Data records
---

(** C28. [update] returns: if the callbacks libcurl makes are for requests
    of a well-formed pool, its message loop ends after the messages that
    were left, and the pool is well formed again. *)
Theorem update_terminates fuel s :
  pool_ok s -> Forall (fun p => 0 <= p.1 < MAX_CONCURRENT_REQUESTS) (curl_perform (multi_handle s) (world s)).1 ->
  (msgs_left (curl_perform (multi_handle s) (world s)).2 < fuel)%nat ->
  wp (update fuel) (fun _ s' => pool_ok s') s.
Proof.
  intros Hp Hcalls Hfuel. assert (Hret : wp (update fuel) (fun _ _ => True) s).
  2: { unfold wp in *. destruct (update fuel s) as [[[] s']| |] eqn:E; [|done..]. by eapply request_keeps_update. }
  unfold update. wp_step. apply wp_gets. wp_step. apply wp_gets.
  destruct (curl_perform (multi_handle s) (world s)) as [calls w1]. cbn [fst snd] in *.
  wp_step. apply wp_modify. wp_step.
  apply (wp_mono _ (fun _ s' => world s' = w1)).
  - intros _ s1 Hw1. apply (wp_loop_var (fun _ _ => True) (fun _ s => msgs_left (world s)));
      [|done|by rewrite Hw1].
    intros _ s2 _. wp_step. apply wp_gets. destruct (curl_info_read (multi_handle s) (world s2)) as [msg w3] eqn:E.
    wp_step. apply wp_modify. destruct msg as [m|]; [|by apply wp_ret].
    wp_step. eapply wp_mono; [|apply finish_msgs]. intros [] s3 Hs3. apply wp_ret. split; [done|].
    cbn in Hs3. destruct (info_read_law _ _ _ _ E). lia.
  - assert (Hp1 : pool_ok (with_world w1 s)) by by apply (requests_ok_frame s).
    assert (Hw : world (with_world w1 s) = w1) by done.
    generalize dependent (with_world w1 s). clear -Hcalls.
    induction Hcalls as [|[i chunk] calls Hi Hcalls IH]; intros s Hp Hw; [by apply wp_ret|].
    cbn [run_callbacks fold_right fst snd] in *. wp_step.
    assert (Hwp : wp (write_cb i chunk) (fun _ s' => world s' = w1) s).
    { destruct (pool_req s i Hp Hi) as [r Hr].
      pose proof (Forall_lookup_1 _ _ _ _ (h_each _ Hp) Hr) as (_ & _ & Hdo & Hdl).
      unfold write_cb. wp_step. eapply wp_get_req; [lia|done|]. wp_step. apply wp_gets.
      rewrite Hdo. destruct (Z.ltb_spec (Z.of_nat (length (responses s))) (0 + data_length r)); [lia|].
      wp_step. apply wp_modify. by eapply wp_upd_req; [lia|exact Hr|]. }
    unfold wp in Hwp |- *. destruct (write_cb i chunk s) as [[[] s1]| |] eqn:E; [|done..].
    apply IH; [by eapply keeps_write_cb|done].
Qed.
Definition free_large (ptr : Z) : M st unit :=
  let! data := get_header (ptr - sizeof_block_header) in
  if negb (header_mmap data) then ret tt
  else
    modify (fun s => set_world (sys_munmap (ptr - sizeof_block_header)
                                  (mapping_size (header_size data)) (world s)) s).

(** ** The public functions *)

Definition allocate (size : Z) : M st Z :=
  if (size =? 0) || (2 ^ 47 <? size) then ret 0
  else if size <=? TINY_THRESHOLD then alloc_tiny size
  else if size <=? SMALL_THRESHOLD then alloc_small size
  else if size <? LARGE_THRESHOLD then alloc_small size
  else alloc_large size.

Definition deallocate (missing ptr : Z) : M st unit :=
  if ptr =? 0 then ret tt
  else
    let! data := get_header (ptr - sizeof_block_header) in
    if header_class data <? tiny_classes then free_tiny missing ptr
    else if negb (header_mmap data) then free_small missing ptr
    else free_large ptr.

Definition delete_pool (p : pool) : M st unit :=
  modify (fun s => set_world (sys_delete (base p) (world s)) s).

Definition cleanup : M st unit :=
  let! tiny := gets tiny_pools in
  do! fold_right (fun p k => do! (match p with Some p => delete_pool p | None => ret tt end) in k)
        (ret tt) tiny in
  do! modify (set_tiny_pools (replicate (length tiny) None)) in
  let! m := gets pool_mgr in
  do! (match m with
       | None => ret tt
       | Some m =>
           do! fold_right (fun e k => do! delete_pool (entry_pool e) in k) (ret tt) (concat (pools m)) in
           do! modify (fun s => set_world (sys_delete (mgr_base m) (world s)) s) in
           modify (set_pool_mgr None)
       end) in
  modify (fun s => set_cached_tiny (replicate (length (cached_tiny s)) []) s).

(** A thread that has not allocated yet. *)
Definition thread_cache (h : gmap Z (Z * Z)) (w : W) : st :=
  {| tiny_pools := replicate (Z.to_nat tiny_classes) None; pool_mgr := None;
     cached_tiny := replicate (Z.to_nat tiny_classes) []; headers := h; world := w |}.
End Allocator.
(* ===== verification/AllocatorOk.v ===== *)
(** * Contracts of the pool allocator

    Alignments and size classes, the bitmap operations, the header encoding,
    large blocks, the cache of tiny blocks, and what a thread can obtain from
    pools that start out all zero. *)

From stdpp Require Import base list numbers gmap.
From S2P Require Import Prelude Allocator.

(** ** Alignment and size classes *)

Lemma shiftl_1_u64 k : 0 <= k < 64 -> u64 (Z.shiftl 1 k) = 2 ^ k.
Proof.
  intros Hk. rewrite Z.shiftl_1_l. apply u64_small. split; [apply Z.pow_nonneg; lia|].
  apply Z.pow_lt_mono_r; lia.
Qed.

(** The alignment of a size is a power of two from 64 to 4096, at least
    the size up to a page, and less than twice the size above a cache line. *)
Theorem alignment_correct n :
  1 <= n < 2 ^ 63 ->
  (exists k, 6 <= k <= 12 /\ get_alignment_for_size n = 2 ^ k) /\
  (n <= page_size -> n <= get_alignment_for_size n) /\
  (cache_line_size < n <= page_size -> get_alignment_for_size n < 2 * n).
Proof.
  intros Hn. unfold get_alignment_for_size, page_size, cache_line_size.
  destruct (Z.leb_spec n 64) as [H1|H1].
  { split; [exists 6; split; [lia|done]|lia]. }
  destruct (Z.leb_spec 4096 n) as [H2|H2].
  { split; [exists 12; split; [lia|done]|lia]. }
  unfold clz. rewrite (u64_small (n - 1)) by lia.
  replace (64 - (64 - 1 - Z.log2 (n - 1))) with (Z.log2 (n - 1) + 1) by lia.
  pose proof (Z.log2_spec (n - 1) ltac:(lia)) as [Hlo Hhi].
  assert (Hk : 6 <= Z.log2 (n - 1) < 12).
  { split; [by apply Z.log2_le_pow2; lia|apply Z.log2_lt_pow2; lia]. }
  rewrite shiftl_1_u64 by lia. unfold Z.succ in Hhi. split; [|split].
  - exists (Z.log2 (n - 1) + 1). split; [lia|done].
  - lia.
  - intros _. rewrite Z.pow_add_r in * by lia. lia.
Qed.

(** What a class should be: the size, and the size rounded up to its slot. *)
Definition exact_class (i : Z) : size_class :=
  let slot := Z.max cache_line_size (2 ^ (i + 3)) in
  {| size := 2 ^ (i + 3); slot_size := slot; blocks := page_size / slot; slack := slot - 2 ^ (i + 3) |}.

Definition zero_class : size_class := {| size := 0; slot_size := 0; blocks := 0; slack := 0 |}.

(** The table of size classes: up to class 12 every field is what it
    says; from class 13 (65536 bytes) on the 16-bit fields are all zero, so
    every block of such a class is at offset 0. *)
Theorem size_class_table_correct i :
  0 <= i < size_classes ->
  size_class_table !! Z.to_nat i = Some (if i <=? 12 then exact_class i else zero_class).
Proof.
  unfold size_classes. intros Hi.
  assert (Hall : forall k, (k < 32)%nat ->
    size_class_table !! k = Some (if Z.of_nat k <=? 12 then exact_class (Z.of_nat k) else zero_class)).
  { intros k Hk. do 32 (destruct k as [|k]; [by vm_compute|]). lia. }
  rewrite Hall by lia. by rewrite Z2Nat.id by lia.
Qed.

(** ** Bitmaps *)

Definition bitmap_ok (b : list Z) : Prop := length b = 4%nat /\ Forall (in_u 64) b.

(** Block [j] is free. *)
Definition bit (b : list Z) (j : Z) : bool := Z.testbit (word b (j / 64)) (j mod 64).

Lemma word_range b i : bitmap_ok b -> in_u 64 (word b i).
Proof.
  intros [_ Hb]. unfold word. destruct (b !! Z.to_nat i) as [w|] eqn:E; cbn; [|by unfold in_u].
  exact (Forall_lookup_1 _ _ _ _ Hb E).
Qed.

Lemma word_set b i k v : 0 <= i < 4 -> 0 <= k -> length b = 4%nat ->
  word (set_word b i v) k = if k =? i then v else word b k.
Proof.
  intros Hi Hk Hb. unfold word, set_word. destruct (Z.eqb_spec k i) as [->|Hne].
  - by rewrite list_lookup_insert_eq by lia.
  - by rewrite list_lookup_insert_ne by lia.
Qed.

Lemma set_word_ok b i v : bitmap_ok b -> in_u 64 v -> bitmap_ok (set_word b i v).
Proof.
  intros [Hl Hb] Hv. split; [by unfold set_word; rewrite length_insert|]. by apply Forall_insert.
Qed.

Lemma ctz_spec fuel z :
  0 < z < 2 ^ Z.of_nat fuel ->
  0 <= ctz fuel z < Z.of_nat fuel /\ Z.testbit z (ctz fuel z) = true /\
  (forall k, 0 <= k < ctz fuel z -> Z.testbit z k = false).
Proof.
  revert z. induction fuel as [|fuel IH]; intros z Hz; [cbn in Hz; lia|]. cbn [ctz].
  destruct (Z.odd z) eqn:Ho.
  - rewrite Z.bit0_odd. split_and!; [lia|lia|done|lia].
  - assert (Hz2 : z = 2 * (z / 2)).
    { pose proof (Z.div_mod z 2 ltac:(lia)). rewrite Zmod_odd, Ho in H. lia. }
    rewrite Nat2Z.inj_succ, Z.pow_succ_r in Hz by lia.
    destruct (IH (z / 2)) as (Hr & Ht & Hlow); [lia|]. split_and!; [lia|lia| |].
    + rewrite Hz2 at 1. rewrite Z.add_1_l, Z.testbit_even_succ by lia. done.
    + intros k Hk. destruct (Z.eq_dec k 0) as [->|Hne]; [by rewrite Z.bit0_odd|].
      rewrite Hz2. replace k with (Z.succ (k - 1)) by lia.
      rewrite Z.testbit_even_succ by lia. apply Hlow. lia.
Qed.

(** Clearing and setting one bit of a word. *)
Lemma clear_bit w k j :
  in_u 64 w -> 0 <= k < 64 -> 0 <= j < 64 ->
  Z.testbit (Z.land w (u64 (Z.lnot (Z.shiftl 1 k)))) j = if j =? k then false else Z.testbit w j.
Proof.
  intros Hw Hk Hj. rewrite Z.land_spec. unfold wrap. rewrite Z.mod_pow2_bits_low by lia.
  rewrite Z.lnot_spec, Z.shiftl_1_l, Z.pow2_bits_eqb by lia.
  destruct (Z.eqb_spec k j), (Z.eqb_spec j k); try lia; cbn; by rewrite ?andb_false_r, ?andb_true_r.
Qed.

---

*PROBLEM TO WORK ON*: Filter the data above down to lines with the word "Require", and copy them.

*ANSWER TO THIS EXERCISE*:
From stdpp Require Import base list numbers gmap.
From S2P Require Import Prelude Allocator.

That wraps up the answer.